Their first gig, even without rehearsals due to Joe catching a nasty case of Covid 19, went beautifully, and a partnership was forged. Larry and Joe are very much like brothers now, burning up the road and playing ever-more video and radio sessions. Their second album Manos Panamericanos came out last fall, and it’s a more layered production than the quickly-made first project. And as I see it, it’s something of a test for an Americana community that for years now has purported to be actively practicing diversity and inclusion, yet not really coming through for folk-related projects that make heavy use of Latin traditions of Spanish language. The music is magnificent. The live show, which I’ve seen twice now, is mesmerizing.
And possibly most important, Larry Bellorín embodies one of the most pressing issues of our time in modern America - whether the government will honor its commitments to asylum seekers who have done everything by the book. As we wrapped up our interview in Knoxville, I ask about this delicate issue, one that’s casting a shadow over Larry’s future and the success that his duo has enjoyed so far. Joe Troop doesn’t mince words.

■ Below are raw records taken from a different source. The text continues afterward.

(** C5, as amended: [main] returns 1, having written nothing,
    exactly when the assets directory is missing or no file matches;
    with the directory there, a file matching and every matching file
    loading and resizing, it writes the output once and returns 0; and
    when a matching file fails to load or resize, the error leaves
    [main], nothing is written and the process ends with status 1. *)
Theorem main_outcomes (w : world) :
  (returned (main w) = Py.Ok 1 <-> assets_exists w = false \/ globbed w = [])
  /\ (returned (main w) = Py.Ok 1 -> saved (main w) = [])
  /\ (assets_exists w = true -> globbed w <> [] -> Forall preparable (globbed w) ->
      returned (main w) = Py.Ok 0 /\ exit_status (main w) = 0
      /\ exists panels cv,
          prepare_panels (discover_images (globbed w)) [] = Py.Ok panels
          /\ compose panels = Py.Ok cv
          /\ saved (main w) = [upscale cv 2])
  /\ (assets_exists w = true -> globbed w <> [] -> ~ Forall preparable (globbed w) ->
      exists e, returned (main w) = Py.Raise e
                /\ saved (main w) = [] /\ exit_status (main w) = 1).
Proof.
  unfold main, exit_status.
  destruct (assets_exists w) eqn:Ea; cbn [negb].
  2:{ cbn [returned saved]. split; [split; auto|]. split; [reflexivity|].
      split; intros H; discriminate H. }
  rewrite is_empty_discover.
  destruct (globbed w) as [|f paths] eqn:Eg; cbn [is_empty].
  { cbn [returned saved]. split; [split; auto|]. split; [reflexivity|].
    split; intros _ H; now contradiction H. }
  rewrite <- Eg.
  destruct (prepare_panels_cases (discover_images (globbed w)) [])
    as [(Hf & ps & E & L)|(Hf & e & E)]; rewrite E; cbn [Py.bind app].
  - assert (ps <> []) as Hp.
    { intros ->. simpl in L. symmetry in L. apply length_zero_iff_nil in L.
      apply (proj1 (discover_images_nil _)) in L. rewrite Eg in L. discriminate L. }
    rewrite (compose_calls ps Hp). cbn [returned saved].
    split; [split; [discriminate|intros [H|H]; [discriminate|rewrite Eg in H; discriminate]]|].
    split; [discriminate|]. split.
    + intros _ _ _. split; [reflexivity|]. split; [reflexivity|].
      do 2 eexists. split; [reflexivity|]. split; [apply (compose_calls ps Hp)|reflexivity].
    + intros _ _ Hn. exfalso. apply Hn. now apply preparable_discover.
  - cbn [returned saved].
    split; [split; [discriminate|intros [H|H]; [discriminate|rewrite Eg in H; discriminate]]|].
    split; [discriminate|]. split.
    + intros _ _ Hall. exfalso. apply Hf. now apply preparable_discover.
    + intros _ _ _. exists e. auto.
Qed.
End RunClaims.

Lemma main_outcomes_witness :
  let w := {| assets_exists := true;
              globbed := [sample_file "GA_image1" 1 400 680;
                          sample_file "GA_image" 2 340 340] |} in
  returned (main w) = Py.Ok 0
  /\ exit_status (main w) = 0
  /\ exists cv, saved (main w) = [upscale cv 2].
Proof.
  intros w. destruct (main_outcomes w) as (_ & _ & H & _).
  destruct H as (R & X & ps & cv & _ & _ & S).
  - reflexivity.
  - discriminate.
  - repeat constructor; do 2 eexists; split; reflexivity.
  - split; [exact R|]. split; [exact X|]. exists cv. exact S.
Defined.

(** C5 as written fails: with the directory there and one matching
    file that cannot be decoded, the run ends with status 1 and nothing
    written, although the directory exists and a file matches. *)
Lemma main_corrupt_file :
  let w := {| assets_exists := true; globbed := [corrupt_file "GA_image"] |} in
  returned (main w) = Py.Raise Py.OSError
  /\ exit_status (main w) = 1
  /\ saved (main w) = []
  /\ ~ (assets_exists w = false \/ globbed w = []).
Proof.
  cbv zeta. repeat split. intros [H|H]; discriminate H.
Qed.

(** The same happens with a sound image so flat that its width at the
    pipeline height comes out as 0. *)
Example main_flat_image :
  let w := {| assets_exists := true; globbed := [sample_file "GA_image" 1 1 1000] |} in
  returned (main w) = Py.Raise Py.ValueError /\ saved (main w) = [].
Proof. split; reflexivity. Qed.

(** ** int and str *)

Section IntStrFacts.

Lemma rev_append_twice (s : string) :
  forall a b, Py.rev_append (Py.rev_append s a) b = Py.rev_append a (s ++ b)%string.
Proof.
  induction s as [|c s IH]; intros a b; [reflexivity|].
  cbn [Py.rev_append]. rewrite IH. reflexivity.
Qed.

Lemma append_empty_r (s : string) : (s ++ EmptyString)%string = s.
Proof. induction s as [|c s IH]; simpl; [|rewrite IH]; reflexivity. Qed.

Lemma rev_rev (s : string) : Py.rev (Py.rev s) = s.
Proof. unfold Py.rev. rewrite rev_append_twice. apply append_empty_r. Qed.

Lemma all_chars_rev_append (P : ascii -> bool) (s : string) :
  forall acc, all_chars P s = true -> all_chars P acc = true ->
    all_chars P (Py.rev_append s acc) = true.
Proof.
  induction s as [|c s IH]; intros acc Hs Ha; [exact Ha|].
  cbn [all_chars] in Hs. apply andb_true_iff in Hs as [Hc Hs].
  cbn [Py.rev_append]. apply IH; [exact Hs|].
  cbn [all_chars]. now rewrite Hc, Ha.
Qed.

Lemma lstrip_no_space (s : string) :
  all_chars (fun c => negb (Py.isspace c)) s = true -> Py.lstrip s = s.
Proof.
  destruct s as [|c s]; [reflexivity|]. cbn [all_chars Py.lstrip].
  intros H. apply andb_true_iff in H as [Hc _].
  now destruct (Py.isspace c).
Qed.

(** A string without white space is left as it is. *)
Lemma strip_no_space (s : string) :
  all_chars (fun c => negb (Py.isspace c)) s = true -> Py.strip s = s.
Proof.
  intros H. unfold Py.strip. rewrite (lstrip_no_space s H).
  rewrite lstrip_no_space; [apply rev_rev|].
  unfold Py.rev. now apply all_chars_rev_append.
Qed.

Lemma all_chars_impl (P Q : ascii -> bool) (s : string) :
  (forall c, P c = true -> Q c = true) ->
  all_chars P s = true -> all_chars Q s = true.
Proof.
  intros HPQ. induction s as [|c s IH]; [reflexivity|].
  cbn [all_chars]. rewrite !andb_true_iff. intros [Hc Hs]. auto.
Qed.

(** What sets the characters of a numeral apart. *)
Lemma numeral_char_facts (c : ascii) :
  numeral_char c = true ->
  Py.isspace c = false /\ c <> "G"%char /\ c <> "+"%char /\ c <> "_"%char.
Proof.
  destruct c as [b0 b1 b2 b3 b4 b5 b6 b7].
  destruct b0, b1, b2, b3, b4, b5, b6, b7; intros H;
    try discriminate H; repeat split; discriminate.
Qed.

Lemma digit_not_minus (c : ascii) (d : Z) : Py.digit c = Some d -> c <> "-"%char.
Proof. intros H ->. discriminate H. Qed.

Lemma numeral_value_chars (s : string) :
  forall a v, numeral_value a s = Some v -> all_chars numeral_char s = true.
Proof.
  induction s as [|c s IH]; intros a v H; [reflexivity|].
  cbn [numeral_value] in H. cbn [all_chars]. unfold numeral_char at 1.
  destruct (Py.digit c) as [d|]; [|discriminate]. simpl. eauto.
Qed.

“Hopefully nothing will happen, you know, but if they revoke asylum and temporary protective status for people, and they become undocumented, then it would enable law enforcement and ICE to knock on people's doors,” Troop says. “This feels like a Nazi state. It's a round ‘em up. And as a White person in the Americas, I want to be a good ally and say, shame on you. You have no heart. You have no soul, you know? How can I say that? Well, I can say that with love, and I can try to shine through that darkness…We're gonna keep fighting.”
All this and more gets elaborated on in the audio conversation presented here. I have edited out only Joe’s translations of my questions for Larry, who gets to speak for himself with Joe translating. This feature rounds out a recent focus on the music scene and history of Durham, NC. The String featured a visit to the city and its new Biscuits & Banjos festival. The Old Fashioned recently cast a spotlight on Sugar Hill Records following the death of its founder Barry Poss.
Larry & Joe this week release "Hermano Migrante" in honor of World Refugee Day on Friday, June 9.